ORI News

6 Steps for Successful Data Analytics

6 Steps for Successful Data Analytics

How to Turn Your Association’s Data Into Dollars

Overcoming data challenges is a daunting task for most, and associations are not immune. Obstacles such as a lack of easy access to data, a lack of capacity to analyze data, or changing member expectations can severely impede your association’s ability to truly understand your members. Figuring out how to overcome these hurdles is imperative to the success of any organization—and, increasingly, the topic of conversations ORI is having with association executives. So how can your association overcome the multitude of data analysis challenges that may be keeping you from better understanding your members? Gaining clear insight into customer needs is an important step in creating value and ensuring revenue growth in the future.

The key to winning the race to competitive advantage is to tackle your data challenges with a strong strategic focus. The objective is not to simply store all the data you can get your hands on (or to clean it, for that matter). Rather, you must use data to derive value and insight that can be tied to a business plan driving actionable outcomes, return on investment (ROI), and profitability. ORI recommends six high-level steps to begin your data journey and succeed with data analytics:

1. Identify business use cases tied to key business outcomes. 
Align your analytic efforts with critical growth strategies. Each strategy should have hypotheses that are tested through continued measuring and tracking of defined key metrics.
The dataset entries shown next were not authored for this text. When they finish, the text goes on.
(** * go-qrcode: a shallow embedding of the encoder core

    The Go sources embedded here are [internal/bitset/bitset.go],
    [internal/reedsolomon] (polynomials and [Encode]), [symbol.go]
    (module grid and penalty rules), [encoder.go] (segment classifier)
    and [qrcode.go] ([New], [encode], padding and block interleaving).

    Conventions.  A Go [int] is a [Z]: every length handled here is bounded
    by the size of a slice, far below 2^63, so no wrap-around is written.
    The private counter [numBits] of a bit buffer starts at 0 and only
    grows; the embedding follows the source for [0 <= numBits].
    A [byte] and a [gfElement] are a [Z] in [0, 256); operations that can
    leave that range in Go ([<<=] on a byte) carry an explicit [mod 256].
    Integer division and remainder are Go's truncating ones, [Z.quot] and
    [Z.rem].  A slice is a [list]; indexing outside it is a run-time panic,
    written [Panic]. *)

From Stdlib Require Import ZArith List Bool Lia Sorted.
From Stdlib Require String.
Import ListNotations.
Import String.StringSyntax.
Delimit Scope string_scope with string.
Open Scope Z_scope.

(** ** Results of Go calls *)

(** A Go call either returns, returns a non-nil [error] (kept with its
    message, format verbs left as in the source), or panics.  [Exhausted]
    is the model's own outcome for a loop that was given too little fuel. *)
Inductive outcome (A : Type) : Type :=
| Ret (a : A)
| Err (msg : String.string)
| Panic
| Exhausted.
Arguments Ret {A} a.
Arguments Err {A} msg.
Arguments Panic {A}.
Arguments Exhausted {A}.

Definition bind {A B : Type} (m : outcome A) (k : A -> outcome B) : outcome B :=
  match m with
  | Ret a => k a
  | Err msg => Err msg
  | Panic => Panic
  | Exhausted => Exhausted
  end.

Notation "x <- m ;; k" := (bind m (fun x => k))
  (at level 61, m at next level, right associativity).

(** [l[i]] for a Go slice: [None] stands for the index-out-of-range panic. *)
Definition index {A : Type} (l : list A) (i : Z) : option A :=
  if i <? 0 then None else nth_error l (Z.to_nat i).

(** [l[i] = f(l[i])] in place. *)
Fixpoint modify {A : Type} (f : A -> A) (n : nat) (l : list A) : list A :=
  match l, n with
  | [], _ => []
  | x :: t, O => f x :: t
  | x :: t, S m => x :: modify f m t
  end.

Definition len {A : Type} (l : list A) : Z := Z.of_nat (length l).

(** [l[i]] of a slice of integers, for an index the caller keeps inside it. *)
Definition at_ (l : list Z) (i : Z) : Z := nth (Z.to_nat i) l 0.

(** The integers [lo, lo+1, ..., lo+n-1]: the values a counting [for] loop
    takes. *)
Definition upto (lo : Z) (n : nat) : list Z :=
  map (fun j => lo + Z.of_nat j) (seq 0 n).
2. Designate data champions from both the business and IT sides of your association. 
Select internal team members (ideally from different areas of the organization) with an aptitude for data analytics to work toward progressing the cause of data through the entire organization.

3. Select infrastructure, tools, and architecture for your data project. 
Ample tools and services exist to help your association navigate through planning and executing your data project. Utilize tools that your data champions and staff are comfortable using, but be prepared to manage change as traction gains.

4. Staff your project with the right data/analytics resources or a strategic data implementation partner. 
While your own data champions might lead the way in advancing data within your association, they may need resources from which they can draw help. Choosing a partner who is flexible and can work with different project management approaches to deliver the value you need is essential.

5. Run the project in sprints or phases, with tangible and measurable outcomes. 
You must walk before you can run, so take one step at a time. Prioritize key business areas and aim for successful implementation of one area at a time. As you make progress—and can demonstrate the return on strengthening the quality and usability of your data—senior leadership can justify subsequent investments in the next phases of your project.

6. Establish data integrity protocols. 
Evaluate your data early in the process to gain an understanding of what elements are truly critical and require improvements now in order to allow for high-quality, data-informed decision making. Additionally, define how this data quality will be maintained going forward and begin discussions across departments and operating units to frame data as an organizational asset that is everyone’s responsibility.

To help ensure successful adoption, you need the support and buy-in of leadership and staff. Your data champions and analysts also need to commit to spending time training, providing analysis, and working more generally with the team. Communication throughout the project is key, so be prepared to continuously demonstrate value through sharing “quick wins” and success stories. Publicize and promote internal data analytics work in much the same way you would promote external benefits to members. Data always tells an interesting story. Pick an area and provide a weekly summary to the team about the “story in the data.” Offer examples or surprises found in the data that defy any preconceived assumptions. Encourage the analytical mindset by posing a “question of the week” or highlighting “flash insights” to increase visibility and stimulate interest. Much like data can help you better understand your members, effective data analysis can also bolster your association’s internal structure and ingrain its value in your culture.